Thanks @mattwire . In this case we are logging the request (in order to debug this issue) and we can verify that the same request (actually, two requests with the same ipn payload) is being processed twice.

@eileenmcnaughton At this point I have a suspicion that the mysql locking is not performing as expected due to both requests using the same mysql connection. My next step will be to log and compare the mysql connection_id on each request. Client has this on hold at the moment in favor of other tasks, but I'll report findings here when we get back to this.

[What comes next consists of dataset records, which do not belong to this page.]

(* ===== verification/PaxosRpc.v ===== *)
(** * Calls between replicas go through the RPC layer

    [Paxos] models a remote call as the run of a handler in the called
    process.  Here the call [paxos_v1::replicate] is made through the client
    and the server of [Rpc], and does the same. *)

From S2P Require Import Prelude Xdr RpcMsg Rpc PaxosTypes Interfaces Paxos PaxosDb.

(** ** The listener of a replica *)

Section replica.
Context {S : Type} `{!BackStore S} `{OE : !OffEnd}.

(** The methods of [paxos_v1_server]; only [replicate] is used here. *)
Variable server_ : forall p, paxos_arg p -> M (Replica S) (paxos_res p).
Hypothesis server_replicate : server_ P_replicate = replicate.

(** [paxos_listener->register_service] *)
Definition listener : services (Replica S) :=
  register_service_base (program paxos_v1) (version paxos_v1) (process paxos_v1 server_) ∅.

(** The group after a call that left the connection in [k]. *)
Definition after (rank_id : nat) (k : conn (Replica S)) (g : Group S) : Group S :=
  match peer k with Some r => <[rank_id := r]> g | None => delete rank_id g end.

(** What runs off the end of [replicate] is a result that can be sent. *)
Definition off_end_valid : Prop := forall v, off_end = Some v -> xdr_valid v /\ blen (wire v) + 24 < 2 ^ 31.

Lemma replicate_value arg r res r' : replicate arg r = Ret res r' -> res = new_res \/ off_end = Some res.
Proof.
  unfold replicate. destruct (vs_ts (ra_vs arg) =? 0); intros (? & ? & _ & H)%bind_Ret_inv.
  - apply bind_Ret_inv in H as (? & ? & _ & H). apply bind_Ret_inv in H as (? & ? & _ & H).
    injection H as <- _. by left.
  - apply bind_Ret_inv in H as (? & ? & _ & H). destruct off_end; [|done]. injection H as <- _. by right.
Qed.

End replica.

(** ** Instances *)

(** The other methods answer with a new result. *)
#[local] Instance returned_end : OffEnd := Some new_res.
Definition stub_server {S} `{!BackStore S} (p : paxos_proc) : paxos_arg p -> M (Replica S) (paxos_res p) :=
  match p with
  | P_replicate => replicate
  | P_view_change => fun _ => throw exn_xdr
  | P_new_view => fun _ => mret (mknew_view_res false)
  | P_init_view => fun _ => mret (mkinit_view_res false)
  end.

(* ===== verification/Shell.v ===== *)
(** * The shell: [shell/shell.cc]

    Commands as the shell reads them: a line in a buffer of 256 characters, cut
    at its blanks; one definition per [Cmd_...] function, over the client
    library of [ClientLib]; the loops of [Prompt] and [RunScript] over a stream
    of characters; [main]. *)

From S2P Require Import Prelude Numbers ServerTypes Interfaces ClientLib.

(** [DEBUG_MAX_ARGS] and [DEBUG_MAX_LINE] *)
Definition DEBUG_MAX_ARGS : nat := 5.
Definition DEBUG_MAX_LINE : nat := 256.

Definition newline : ascii := "010"%char.
Definition nul : ascii := "000"%char.
Definition endl : string := String newline "".

(** ** Streams *)

(** A [std::istream]: what is left of it, [eofbit] and [failbit]. *)
Record istream := mkIn { left_in : bytes; eofbit : bool; failbit : bool }.
Definition in_good (f : istream) : bool := negb (eofbit f) && negb (failbit f).

(** The file that [fstream fin {file}] opens; [None] when that fails. *)
Definition open_in (file : option bytes) : istream :=
  match file with Some b => mkIn b false false | None => mkIn [] false true end.

(** At most [n] characters up to a newline, and the rest. *)
Fixpoint scan (n : nat) (b : bytes) : bytes * bytes :=
  match n, b with
  | S n, c :: b' => if Ascii.eqb c newline then ([], b) else let (l, r) := scan n b' in (c :: l, r)
  | _, _ => ([], b)
  end.

(** [istream::getline(buf, n)]: the stream and what is stored. *)
Definition getline (n : nat) (f : istream) : istream * bytes :=
  if negb (in_good f) then (mkIn (left_in f) (eofbit f) true, []) else
  let (l, r) := scan (n - 1) (left_in f) in
  match r with
  | [] => (mkIn [] true (match l with [] => true | _ => false end), l)
  | c :: r' => if Ascii.eqb c newline then (mkIn r' false false, l) else (mkIn r false true, l)
  end.

(** A character array read as a C string. *)
Fixpoint c_str (b : bytes) : bytes :=
  match b with [] => [] | c :: b => if Ascii.eqb c nul then [] else c :: c_str b end.

(** ** Arguments *)

(** [strchr(arg, ' ')]: the characters before the blank and those behind it. *)
Fixpoint cut_blank (b : bytes) : bytes * option bytes :=
  match b with
  | [] => ([], None)
  | c :: b => if Ascii.eqb c " " then ([], Some b) else let (l, r) := cut_blank b in (c :: l, r)
  end.

(** The loop of [DispatchCommand]: [argv], when [n] more entries fit. *)
Fixpoint split_args (n : nat) (b : bytes) : list bytes :=
  match n with
  | O => [b]
  | S n => match cut_blank b with (_, None) => [b] | (l, Some r) => l :: split_args n r end
  end.
Definition args_of (buf : bytes) : list string := bytes_str <$> split_args (DEBUG_MAX_ARGS - 1) (c_str buf).

(** [int fd = strtol(argv, 0, 10)], as it is passed on for an unsigned number
    of 64 bits. *)
Definition int_arg (s : string) : Z := wrap64 (sint32 (strtol (str_bytes s))).

(** [std::stoi(argv)]: the exception names the function. *)
Definition stoi_arg {S} (s : string) : M S Z :=
  match stoi (str_bytes s) with Some n => mret n | None => throw (exn_logic "stoi") end.

(** [ClientException::what] *)
Definition client_what (code : Z) : string :=
  if code =? 0 then "BAD ARGUMENT" else if code =? 1 then "FAILS IN FILESYSTEM" else "UNKNOWN ERROR CODE".

(** ** Commands *)

(** The shell: the global [client], and what was printed. *)
Record Shell (C : Type) := mkShell { sh_lib : Lib C; sh_out : string }.
Arguments mkShell {C}.
Arguments sh_lib {C}.
Arguments sh_out {C}.

(** Whether [exit(0)] was called. *)
Inductive going := Go_on | Exited.

Section shell.
Context {C : Type} `{!ChubbyCalls C} (junk : bool).
Abbreviation Op := (M (Shell C)).

Definition cout (s : string) : Op unit := modify (fun x => mkShell (sh_lib x) (sh_out x +:+ s)).
Definition with_client {A} (m : M (Lib C) A) : Op A := zoom sh_lib (fun l x => mkShell l (sh_out x)) m.

(** [catch (ClientException &e) { cout << e.what() << endl; }] *)
Definition catch_client (m : Op unit) : Op unit := fun x =>
  match m x with Throw (exn_client e) x' => cout (client_what e +:+ endl) x' | r => r end.

Definition usage (text : string) : Op unit := cout ("Usage: " +:+ text +:+ endl).

Definition Cmd_Echo (argv : list string) : Op unit :=
  for_each (tail argv) (fun a => cout (a +:+ " ")) ;; cout endl.

Definition Cmd_Increment (argv : list string) : Op unit :=
  match argv with
  | [_; a] => n ← stoi_arg a; result ← with_client (ClientLib.increment n); cout (to_string result +:+ endl)
  | _ => usage "increment INT"
  end.
Definition Cmd_Decrement (argv : list string) : Op unit :=
  match argv with
  | [_; a] => n ← stoi_arg a; result ← with_client (ClientLib.decrement n); cout (to_string result +:+ endl)
  | _ => usage "decrement INT"
  end.

Definition Cmd_FileOpen (argv : list string) : Op unit :=
  match argv with
  | [_; name; a] => result ← with_client (ClientLib.fileOpen name (int_arg a)); cout (to_string result +:+ endl)
  | _ => usage "fileOpen FILENAME MODE"
  end.
Definition Cmd_FileClose (argv : list string) : Op unit :=
  match argv with
  | [_; a] => with_client (ClientLib.fileClose (int_arg a))
  | _ => usage "fileClose FD_ID"
  end.

Definition Cmd_FileDelete (argv : list string) : Op unit :=
  match argv with
  | [_; a] =>
      catch_client (r ← with_client (ClientLib.fileDelete (int_arg a));
                    cout ((if r : bool then "Deleted" else "Failed") +:+ endl))
  | _ => usage "fileDelete FD_ID"
  end.

(** [getContentsAndStat] stores the contents when it returns [true]. *)
Definition Cmd_Get (argv : list string) : Op unit :=
  match argv with
  | [_; a] =>
      catch_client (r ← with_client (ClientLib.getContentsAndStat (int_arg a));
                    cout (match r with Some v => cas_content v | None => "Failed" end +:+ endl))
  | _ => usage "get FD_ID"
  end.

Definition Cmd_Set (argv : list string) : Op unit :=
  match argv with
  | [_; a; content] =>
      catch_client (r ← with_client (ClientLib.setContents (int_arg a) content);
                    cout ((if r : bool then "Succeeded" else "Failed") +:+ endl))
  | _ => usage "set FD_ID content"
  end.

Definition Cmd_Acquire (argv : list string) : Op unit :=
  match argv with
  | [_; a] => catch_client (with_client (ClientLib.acquire (int_arg a)))
  | _ => usage "acquire FD_ID"
  end.
Definition Cmd_TryAcquire (argv : list string) : Op unit :=
  match argv with
  | [_; a] =>
      catch_client (r ← with_client (ClientLib.tryAcquire junk (int_arg a));
                    cout ((if r : bool then "Deleted" else "Failed") +:+ endl))
  | _ => usage "tryAcquire FD_ID"
  end.
Definition Cmd_Release (argv : list string) : Op unit :=
  match argv with
  | [_; a] => catch_client (with_client (ClientLib.release (int_arg a)))
  | _ => usage "release FD_ID"
  end.

Definition DispatchCommand (buf : bytes) : Op going :=
  let argv := args_of buf in
  let cmd := default "" (head argv) in
  let go m := m ;; mret Go_on in
  if String.eqb cmd "increment" then go (Cmd_Increment argv) else
  if String.eqb cmd "decrement" then go (Cmd_Decrement argv) else
  if String.eqb cmd "fileOpen" then go (Cmd_FileOpen argv) else
  if String.eqb cmd "fileClose" then go (Cmd_FileClose argv) else
  if String.eqb cmd "fileDelete" then go (Cmd_FileDelete argv) else
  if String.eqb cmd "get" then go (Cmd_Get argv) else
  if String.eqb cmd "set" then go (Cmd_Set argv) else
  if String.eqb cmd "acquire" then go (Cmd_Acquire argv) else
  if String.eqb cmd "tryAcquire" then go (Cmd_TryAcquire argv) else
  if String.eqb cmd "release" then go (Cmd_Release argv) else
  if String.eqb cmd "echo" then go (Cmd_Echo argv) else
  if String.eqb cmd "exit" then mret Exited else
  if String.eqb cmd "#" then mret Go_on else
  if negb (String.eqb cmd "") then go (cout ("Unknown command '" +:+ cmd +:+ "'" +:+ endl)) else mret Go_on.

(** ** Loops *)

(** [k] unless the process has ended. *)
Definition unless_exited (g : going) (k : Op going) : Op going := match g with Go_on => k | Exited => mret Exited end.

(** The loop of [Prompt], of which [fuel] turns are run. *)
Fixpoint prompt_loop (fuel : nat) (f : istream) : Op going :=
  if negb (in_good f) then mret Go_on else
  match fuel with
  | O => fun _ => Diverge
  | S fuel =>
      cout "> " ;;
      let (f, buf) := getline DEBUG_MAX_LINE f in
      g ← DispatchCommand buf; unless_exited g (prompt_loop fuel f)
  end.
Definition Prompt (f : istream) : Op going :=
  cout ("Client Shell" +:+ endl) ;; prompt_loop (S (length (left_in f))) f.

(** The loop of [RunScript]. *)
Fixpoint script_loop (fuel : nat) (f : istream) : Op going :=
  if eofbit f then mret Go_on else
  match fuel with
  | O => fun _ => Diverge
  | S fuel =>
      let (f, buf) := getline DEBUG_MAX_LINE f in
      g ← DispatchCommand buf; unless_exited g (script_loop fuel f)
  end.
Definition RunScript (file : option bytes) : Op going :=
  let f := open_in file in script_loop (S (length (left_in f))) f.

(** The part of [main] behind [open]: the exit status.  [what] is the text of
    an exception of the library; [what] of [ClientException] does not override
    that of [std::exception]. *)
Definition main (what : exn -> string) (stdin : bytes) (script : option (option bytes)) : Op Z :=
  try_catch
    (match script with None => Prompt (open_in (Some stdin)) | Some file => RunScript file end ;; mret 0)
    (fun e => cout (match e with exn_client _ => "std::exception" | _ => what e end +:+ endl) ;; mret 1).
End shell.
(** The process passes: one of its tokens is spent. *)
Lemma pass_local c pl P m : proc_rel pl P m -> running pl P m -> at_point m = AtWait -> passed (p_vars P) = true ->
  local_result c pl P m (set_vars (set_passed false (p_vars P))
    (continue T_main (round_code pl (round m)).2 (p_lib P) P)).
Proof.
  intros Hrel Hru Hp Hpass. pose proof (ru_idle _ _ _ Hru) as Hidle. rewrite Hp in Hidle.
  destruct Hrel as [H1 H2 H3 H4 H5 _]. destruct Hru as [R1 R2 R3 R4 [R5 R5'] [R6 R6']]. unfold calls_of in R6'.
  destruct m as [r p tk]. cbn [round at_point tokens] in *. subst p.
  unfold tokens_of in H3. rewrite Hpass in H3. destruct tk as [|tk]; [lia|].
  pose proof H4 as [O1 O2 O3 O4]. cbn [round at_point] in *.
  exists (Member (S r) (match r with O => Before 2 | _ => Over end) tk).
  split_and!; [|split; try done|done|by destruct r].
  - right. right. exists tk, (match r with O => Before 2 | _ => Over end). cbn. split_and!; [done|done|by destruct r|done].
  - unfold tokens_of, taken, token_events in *. cbn in *. lia.
  - apply (log_same pl P _ (Member r AtWait (S tk))); cbn; try done; [lia|by right|]. destruct r as [|[|r]]; [|by right|lia].
    intros [?|[_ Hb]]; [lia|by destruct (Hb 2%nat)].
  - right. destruct r as [|[|r]]; [left|right|lia].
    + split; cbn; [lia|done|by intros _; apply Hidle|done|done|]. unfold calls_of. cbn in *. lia.
    + split; cbn; try done. left. split_and!; [done|by apply Hidle|cbn in *; lia].
Qed.

Lemma main_local c pl P m P' : proc_rel pl P m -> local_step T_main P = Some P' -> p_main P <> Exit ->
  local_result c pl P m P'.
Proof.
  intros Hrel Hl Hex. pose proof Hrel as [H1 H2 H3 H4 H5 [H6|[H6|H6]]]; [done| |].
  - pose proof H6 as [R1 R2 R3 R4 R5 R6]. destruct H4 as [O1 O2 O3 O4].
    destruct m as [r p tk]. cbn [round at_point tokens] in *.
    destruct r as [|[|r]]; [| |lia]; unfold local_step, thread in Hl;
      destruct p as [[|[|[|j]]]| | | | | | | | | | | | | | |]; cbn in R2; try done; injection R2 as R2; rewrite <-R2 in Hl;
      cbn in Hl; try done; try (destruct (passed (p_vars P)) eqn:Hpass; [|done]); injection Hl as <-;
      try exact (region_local c pl P _ _ Hrel H6 eq_refl); try exact (pass_local c pl P _ Hrel H6 eq_refl Hpass).
    + apply (info_local c pl P _ _ _ AtAcquire); try done; [by constructor|].
      split; cbn; [intros Hs; by apply said_other, O1 in Hs|intros Hs; by apply said_other, O2 in Hs| |lia].
      intros _. apply said_print. by right.
    + apply (info_local c pl P _ _ _ AtAcquire); try done; [by constructor|].
      split; cbn; [intros Hs; lia|intros Hs; by apply said_other, O2 in Hs| |].
      * intros _. apply said_print. left. apply O3. by left.
      * intros _. apply said_print. by right.
    + exists (Member 1 (Before 0) tk). split_and!; [right; left; exists (Before 0); by split; [constructor|]| |done|done].
      apply (proc_step pl P (Member 1 (Before 1) tk)); try done.
      * apply (log_same pl P _ (Member 1 (Before 1) tk)); cbn; try done; [by left; lia|].
        intros [?|[_ Hb]]; [lia|by destruct (Hb 0%nat)].
      * left. apply (running_step pl P (Member 1 (Before 1) tk)); try done. cbn. by apply R3.
    + apply (info_local c pl P _ _ _ (Before 1)); try done; [by constructor|].
      split; cbn; [lia|intros Hs; by apply said_other, O2 in Hs| |].
      * intros _. apply said_print. left. apply O3. by left.
      * intros [?|[_ Hb]]; [lia|by destruct (Hb 1%nat)].
  - pose proof H6 as [L1 L2 L3 L4 L5 L6]. unfold local_step, thread in Hl.
    destruct L3 as [(Hc & Hp & Hx)|[(Hc & _)|[(Hc & _)|Hc]]]; rewrite Hc in Hl; cbn in Hl; try done. injection Hl as <-.
    exists m. split_and!; [by left| |done|by rewrite L2]. destruct H4 as [O1 O2 O3 O4].
    apply (proc_step pl P m); try done.
    + split; [lia|lia| |]; intros _; apply said_print; left; [apply O3|apply O4]; left; lia.
    + right. split; try done; cbn; [|by intros _; apply L4; left|by intros _; apply L5; rewrite Hc].
      right. left. split; [done|]. by left.
Qed.

(** ** The thread of callbacks *)

(** A step of the other thread leaves the main thread and its call alone. *)
Lemma callback_rel pl P m P' : proc_rel pl P m ->
  (p_main P', p_pending P', p_lib P', p_replies P', p_xid P', p_session P', p_log P') =
  (p_main P, p_pending P, p_lib P, p_replies P, p_xid P, p_session P, p_log P) ->
  (p_callback P' = Stop \/ p_callback P' = Step (fun _ => true) (set_passed true) (fun _ => Stop)) ->
  (tokens_of P' <= tokens_of P)%nat -> proc_rel pl P' m.
Proof.
  intros [H1 H2 H3 [O1 O2 O3 O4] H5 H6] [= E1 E2 E3 E4 E5 E6 E7] Hc Ht. unfold said in *.
  split; [congruence|done|lia| |by rewrite E4, E5|].
  - split; unfold said; by rewrite E7.
  - rewrite E1. destruct H6 as [H6|[[R1 R2 R3 R4 R5 R6]|[L1 L2 L3 L4 L5 L6]]]; [by left|right; left|right; right].
    + split; rewrite ?E1, ?E2, ?E3, ?E4, ?E5; done.
    + split; rewrite ?E1, ?E2, ?E3, ?E5; done.
Qed.

Lemma event_rel pl P m P' i : proc_rel pl P m -> take_event (fun _ => bar_callback fp) i P = Some P' -> proc_rel pl P' m.
Proof.
  intros Hrel. unfold take_event. destruct (p_callback P) eqn:Ec; try done. destruct (p_events P) as [|e es] eqn:Ee; [done|].
  intros [= <-]. apply (callback_rel pl P m); [done|done| |]; unfold bar_callback; cbn.
  - destruct (_ && _); [by right|by left].
  - unfold tokens_of, taken, token_events. rewrite Ec, Ee. cbn. destruct (pass_event fp e) eqn:Ep; unfold pass_event in Ep; rewrite Ep; cbn; lia.
Qed.

Lemma callback_local_rel pl P m P' : proc_rel pl P m -> local_step T_callback P = Some P' -> proc_rel pl P' m.
Proof.
  intros Hrel. unfold local_step, thread. destruct (pr_callback _ _ _ Hrel) as [Hc|Hc]; rewrite Hc; [done|]. intros [= <-].
  apply (callback_rel pl P m); [done|done|by left|].
  unfold tokens_of, taken, token_events. rewrite Hc. cbn. destruct (passed (p_vars P)); lia.
Qed.

(** ** Replies *)

(** The state of a process that has taken the first reply, before it goes on. *)
Definition took (rest : list (Z * reply_val)) (P : Proc bar_vars) : Proc bar_vars :=
  set_queues rest (p_events P) (set_pending (p_xid P) None P).

Definition reply_result (c : Z) (pl : place) (P : Proc bar_vars) (m : member) (P' : Proc bar_vars) : Prop :=
  exists m', member_move c m m' /\ proc_rel pl P' m' /\ p_xid P' = p_xid P /\ p_pending P' = None.

Lemma reply_exit c pl P m y rest l : proc_rel pl P m -> p_replies P = y :: rest ->
  reply_result c pl P m (continue T_main Exit l (took rest P)).
Proof.
  intros Hrel Hr. exists m. split_and!; [by left| |done|done].
  apply (exit_rel pl P m); try done. rewrite Hr. cbn. intros z Hz. by right.
Qed.

Lemma reply_next c pl P m y rest k l p : proc_rel pl P m -> running pl P m -> p_replies P = y :: rest ->
  fdList l = fdList (p_lib P) -> quiet_move n c (at_point m) p -> code_at pl (round m) p = Some k ->
  in_call (at_point m) = true -> in_call p = false -> calls_left p <= calls_left (at_point m) -> (forall j, p <> Before j) ->
  reply_result c pl P m (continue T_main k l (took rest P)).
Proof.
  intros Hrel Hru Hr Hl Hq Hk Hi Hi' Hcl Hb. exists (goes_to p m). split_and!; [right; left; by exists p| |done|done].
  assert (forall j, at_point m <> Before j) as Hbm by (intros j E; by rewrite E in Hi).
  apply (proc_step pl P m); try done.
  - apply (log_same pl P _ m); try done; [apply Hrel|by right|]. cbn. intros [?|[? _]]; [by left|by right].
  - rewrite Hr. cbn. intros z Hz. by right.
  - left. apply (running_step pl P m); try done; [apply Hru|]. unfold calls_of. cbn. lia.
Qed.

(** What the library makes of the reply, for a call that is inside the round. *)
Lemma lib_get_result i l text meta v l' h : fdList l !! i = Some h ->
  lib_exec lib_junk (L_getContentsAndStat i) (set_client (Answered (RepContents (RC_val (mkContentsAndStat text meta)))) l) =
  Ret v l' -> v = V_contents (Some (mkContentsAndStat text meta)).
Proof.
  intros Hh. unfold lib_exec, ClientLib.getContentsAndStat, ClientLib.find, ClientLib.call, on_client, gets, mbind, M_bind.
  cbn. rewrite Hh. cbn. by intros [= <- _].
Qed.

Ltac next_by pt := eapply (reply_next _ _ _ _ _ _ _ _ pt); try done; first [by constructor|cbn; lia].

Lemma get_reply c pl P rd tk v0 e k v x r rest l : proc_rel pl P (Member rd (InGet v0) tk) ->
  running pl P (Member rd (InGet v0) tk) -> p_replies P = (x, r) :: rest -> 0 <= v0 < 2 ^ 32 -> reads v0 r ->
  code_at pl rd (AtSet (v0 + 1)) = Some (write_number (pl_bar pl) e (to_string (v0 + 1)) k) ->
  lib_exec lib_junk (L_getContentsAndStat (countfdId (pl_bar pl))) (set_client (Answered r) (p_lib P)) = Ret v l ->
  reply_result c pl P (Member rd (InGet v0) tk) (continue T_main
    match v with
    | V_contents (Some v1) =>
        match next_number (cas_content v1) with Some numInBar => write_number (pl_bar pl) e numInBar k | None => Exit end
    | _ => Exit
    end l (took rest P)).
Proof.
  intros Hrel Hru Hr Hv (text & meta & -> & Ht) Hk El. pose proof (lib_exec_handles _ (L_getContentsAndStat _) _ _ _ eq_refl El) as Hl.
  destruct (ru_lib _ _ _ Hru) as [Hh _]. rewrite (lib_get_result _ _ _ _ _ _ _ Hh El). cbn.
  rewrite (shows_next v0 text Ht Hv). by next_by (AtSet (v0 + 1)).
Qed.

Lemma set_reply c pl P rd tk w e k v x r rest l : place_ok pl -> proc_rel pl P (Member rd (InSet w) tk) ->
  running pl P (Member rd (InSet w) tk) -> p_replies P = (x, r) :: rest -> fdList l = fdList (p_lib P) ->
  code_at pl rd AtClear = Some (clear_count (pl_bar pl) e k) -> code_at pl rd AtRelease = Some (release_and_wait (pl_bar pl) k) ->
  reply_result c pl P (Member rd (InSet w) tk) (continue T_main
    (checkErr (val_bool v) (if String.eqb (to_string w) (to_string (num (pl_bar pl)))
      then clear_count (pl_bar pl) e k else release_and_wait (pl_bar pl) k)) l (took rest P)).
Proof.
  intros Hpl Hrel Hru Hr Hl Hk1 Hk2. destruct (val_bool v); [|by eapply reply_exit]. cbn [checkErr].
  rewrite (po_num _ Hpl). destruct (String.eqb_spec (to_string w) (to_string n)) as [E|E].
  - apply to_string_inj in E as ->. by next_by AtClear.
  - eapply (reply_next _ _ _ _ _ _ _ _ AtRelease); try done. apply q_set. intros ->. by apply E.
Qed.

Lemma running_reply c pl P m P' : place_ok pl -> proc_rel pl P m -> running pl P m ->
  (forall v, at_point m = InGet v -> 0 <= v < 2 ^ 32) -> take_reply lib_junk P = Some P' -> reply_result c pl P m P'.
Proof.
  intros Hpl Hrel Hru Hv. unfold take_reply. destruct (p_pending P) as [[t x]|] eqn:Ep; [|done].
  destruct (p_replies P) as [|[x' r] rest] eqn:Er; [done|].
  destruct (in_call (at_point m)) eqn:Ei; [|by rewrite (ru_idle _ _ _ Hru Ei) in Ep].
  destruct (ru_call _ _ _ Hru Ei) as (x0 & Ep' & _ & Hgood). rewrite Ep in Ep'. injection Ep' as -> <-.
  pose proof (ru_code _ _ _ Hru) as Hc. pose proof (ru_round _ _ _ Hru) as Hr. cbn [thread].
  destruct (p_main P) as [| |o k| | |] eqn:Em; try done. intros [= <-]. fold (took rest P).
  destruct (Z.eqb_spec x' x) as [->|_]; [|by eapply reply_exit].
  destruct (lib_exec lib_junk o _) as [v l|e l| |] eqn:El; try by eapply reply_exit.
  assert (no_handle_op o = true -> fdList l = fdList (p_lib P)) as Hl by (intros Ho; by apply (lib_exec_handles _ _ _ _ _ Ho) in El).
  destruct m as [rd p tk]. cbn [round at_point tokens] in *.
  destruct p; try done; destruct rd as [|[|rd]]; try lia; injection Hc as <- <-; specialize (Hl eq_refl).
  1, 2: by next_by AtGet.
  1, 2: (eapply get_reply; [done|done|done|by apply Hv| |done|done]; apply (Hgood v0 r eq_refl); rewrite Er; by left).
  1, 2: (by eapply set_reply).
  1, 2: by destruct (val_bool v); [next_by AtTouch|eapply reply_exit].
  1, 2: by destruct (val_bool v); [next_by AtRegion|eapply reply_exit].
  all: by next_by AtWait.
Qed.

twomice commented 2 years ago

We've implemented a fix that seems to work for us (pending final confirmation from the client). I don't have a real PR ready, partly because I'm uncertain why this works. But I present my findings here:

The (short-term) fix:

diff --git a/CRM/Core/Payment/OmnipayMultiProcessor.php b/CRM/Core/Payment/OmnipayMultiProcessor.php
index a6a93712..3aac4282 100644
--- a/CRM/Core/Payment/OmnipayMultiProcessor.php
+++ b/CRM/Core/Payment/OmnipayMultiProcessor.php
@@ -816,9 +816,11 @@ class CRM_Core_Payment_OmnipayMultiProcessor extends CRM_Core_Payment_PaymentExt
     if ($response->isSuccessful()) {
       try {
         //cope with CRM14950 not being implemented
-        $this->loadContribution();

-        if ($this->getLock() && $this->contribution['contribution_status_id:name'] !== 'Completed') {
+        $lock = Civi::lockManager()->acquire('data.contribute.contribution.' . $this->transaction_id, 5);
+
+        $this->loadContribution();
+        if ($this->contribution['contribution_status_id:name'] !== 'Completed') {
           $this->gatewayConfirmContribution($response);
           $trxnReference = $response->getTransactionReference();
           civicrm_api3('contribution', 'completetransaction', [

The explanation: This fix does just a few things:

  1. Moves lock acquisition into the processPaymentNotification() method directly, instead of using the getLock() method (see more below about why we went this way.)
  2. Set a lock timeout of 5 seconds, rather than the default of 3 -- again, not sure why this is required, but even explicitly setting it to 3 is not enough for us.
  3. Loads the contribution after acquiring the lock, rather than before. This seems relevant because loadContribution() will load (and cache) the contribution values, and I suspect that if this is done before the lock is acquired, then we may still be getting the older values (specifically 'contribution_status_id:name'). Of course, now that CRM-14950 is fixed, we should be able to expect contribution.completetransaction to skip changes to the contribution (which, I think, would be responsible for sending a receipt) if the contribution is already completed, so perhaps this does not matter.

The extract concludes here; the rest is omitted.